Now, keeping 220 horsepower under control in a rear-drive car takes a bit of finesse. In a front-wheel drive car there could be problems with that old bugaboo ''torque steer.'' Ford, fortunately, managed to control this by making numerous adjustments in the SHO driveline, including the addition of an intermediate bearing support, as well as equal-length half-shafts. There's still some torque steer left but hold onto the wheel and it will track straight even under pedal-to-the-metal acceleration.

The chassis was also reworked on the SHO to keep the power under control and provide sport sedan handling. This included four-wheel disk brakes, a handling suspension system with increased diameter stabilizer bars, re-valved struts and increased-rate bushings, and 15-inch VR-rated performance tires on cast aluminum wheels. The test car conquered cloverleafs, curves, corners and country roads without considerable concentration.

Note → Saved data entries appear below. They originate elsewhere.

Definition estimate_state_changes_gas (contract_address : Z) (state_updates : list StateUpdate)
  : Eff AnvilError W Z :=
  initial_block_number ← eff_map_err ANRpc fork_block_number;
  snapshot_id ← eff_map_err ANRpc evm_snapshot;
  original_code ← eff_map_err ANRpc (inject_estimator contract_address);
  gas_used ← run_program contract_address state_updates;
  _ ← eff_map_err ANRpc (anvil_set_code contract_address original_code);
  reverted ← eff_map_err ANRpc (evm_revert snapshot_id);
  _ ← eff_res (if (reverted : bool) then Ok tt else Panic "assertion failed: reverted");
  final_block_number ← eff_map_err ANRpc fork_block_number;
  _ ← eff_res (if initial_block_number =? final_block_number then Ok tt
               else Panic "block number should revert to initial state");
  mret gas_used.
End measure.

(** ** Reports on transactions *)

Section api.
Context {W : Type} `{Externals, Node W, AnvilServices W, AnvilFork W, Signatures W}.
Variable estimator : list Z.

Definition get_trace_from_call (tx_request : TransactionRequest) (block_height : option Z)
  : Eff AnvilError W DefaultFrame :=
  '(tx_hash, status) ← eff_map_err ANRpc (simulate_transaction tx_request block_height);
  _ ← eff_res (bail_if (negb status) (ANTrace TFFailedTx));
  eff_map_err ANTrace (get_tx_trace (H0 := simulated_node) tx_hash status).

Definition invokes_smart_contract (receipt : TransactionReceipt) : Eff AnvilError W bool :=
  match rc_to (tr_receipt receipt) with
  | None => mret false
  | Some address =>
      code ← eff_map_err ANRpc (get_code_at address);
      mret (negb (bool_decide (code = [])))
  end.

Definition fetch_function_selector (tx_hash : Z) : Eff AnvilError W (list Z) :=
  transaction ← eff_map_err ANRpc (get_transaction_by_hash tx_hash);
  transaction ← eff_res (ok_or transaction (ANNoTransaction tx_hash));
  mret (default [0; 0; 0; 0] (ctx_function_selector transaction)).

Definition gaskiller_reporter (tx_hash : Z) (receipt : TransactionReceipt)
  (function_selector : list Z) : Eff AnvilError W ReportDetails :=
  trace ← eff_map_err ANTrace (get_tx_trace tx_hash (rc_status (tr_receipt receipt)));
  extract ← eff_res (map_err ANExtract (compute_state_updates trace None));
  let skipped_opcodes := join ", " (hash_set_order (te_skipped_opcodes extract)) in
  to ← eff_res (expect (rc_to (tr_receipt receipt)) "called `Option::unwrap()` on a `None` value");
  base_gas_estimate ← estimate_state_changes_gas estimator to (te_state_updates extract);
  let gas_used := rc_gas_used (tr_receipt receipt) in
  let price := approx_price receipt in
  mret (mkReportDetails price base_gas_estimate
          (SignatureGasEstimate_compute Bls base_gas_estimate gas_used price)
          (SignatureGasEstimate_compute Schnorr base_gas_estimate gas_used price)
          function_selector skipped_opcodes).

Definition get_report (tx_hash : Z) (receipt : TransactionReceipt)
  : Eff AnvilError W GasKillerReport :=
  function_selector ← fetch_function_selector tx_hash;
  details ← eff_try (gaskiller_reporter tx_hash receipt function_selector);
  now ← eff_total utc_now;
  eff_res match details with
  | inr e => report_error now receipt function_selector e
  | inl details => report_from now receipt details
  end.

(** The filter of [gas_estimate_block]. *)
Definition qualifies (receipt : TransactionReceipt) : bool :=
  (TURETZKY_UPPER_GAS_LIMIT_SCHNORR <? rc_gas_used (tr_receipt receipt)) &&
  bool_decide (is_Some (rc_to (tr_receipt receipt))).

(** One round of its loop: an error of [get_report] becomes a report of its own. *)
Definition report_receipt (receipt : TransactionReceipt) : Eff AnvilError W GasKillerReport :=
  report ← eff_try (get_report (tr_transaction_hash receipt) receipt);
  match report with
  | inl report => mret report
  | inr e => now ← eff_total utc_now; eff_res (report_error now receipt [0; 0; 0; 0] e)
  end.

Fixpoint report_receipts (receipts : list TransactionReceipt)
  : Eff AnvilError W (list GasKillerReport) :=
  match receipts with
  | [] => mret []
  | receipt :: receipts =>
      report ← report_receipt receipt;
      reports ← report_receipts receipts;
      mret (report :: reports)
  end.

Definition gas_estimate_block (all_receipts : list TransactionReceipt)
  : Eff AnvilError W (list GasKillerReport) :=
  first ← eff_res (expect (head all_receipts) "index out of bounds");
  _ ← eff_res (expect (rc_block_number (tr_receipt first)) "couldn't find block number in receipt");
  report_receipts (List.filter qualifies all_receipts).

At a quick glance, and maybe even a couple of long ones, the SHO looks similar to a regular Taurus - meaning it is aerodynamic and still somewhat futuristic-looking. But it has its own special look because of its unique front valance panel with integral fog lamps, and lower side cladding and wheel spats.

The interior also goes along with this performance theme with articulating front seats, a full-length console and a leather-wrapped steering wheel. It also has a unique performance instrument cluster featuring revised graphics, an 8,000 rpm tachometer and a 140-mph speedometer. The test car had the optional leather seat trim, which further frosted the funnel cake.

As far as the car itself, it has a wheelbase of 106 inches, length of 188.4 inches, width of 70.8 inches, height of 54.3 inches and curb weight of 2,901 pounds. It has six-passenger capability with a bench front seat, though the SHO is designed as a five-passenger car. With 100 cubic feet of interior room, all five passengers have plenty of room, and there is also room for their luggage in the 17-cubic-foot trunk.

The SHO comes as a fully equipped car and, in addition to its unique running gear and chassis, has such standard features as air conditioning, speed control, power door locks, light group, rear-window defroster, diagnostic alert lights, power side windows, electronic AM/FM stereo search radio with four speakers and tilt-steering column.

Base price for the car is $19,739 - as mentioned, not a bad price for what it offers. Options included the Preferred Equipment Package 211 (high level audio system, front and rear floor mats, illuminated entry system, autolamp system), $533; leather seat trim, $415; keyless entry system, $121; dual six- way power seat upgrade, $251; electronic climate control upgrade, $181, and power antenna, $76. Add a $450 destination charge a nd the full price came to $21,768.

The Taurus SHO is protected by a 6-year/60,000-mile warranty on major power train components and a 6-year/100,000-mile corrosion perforation warranty.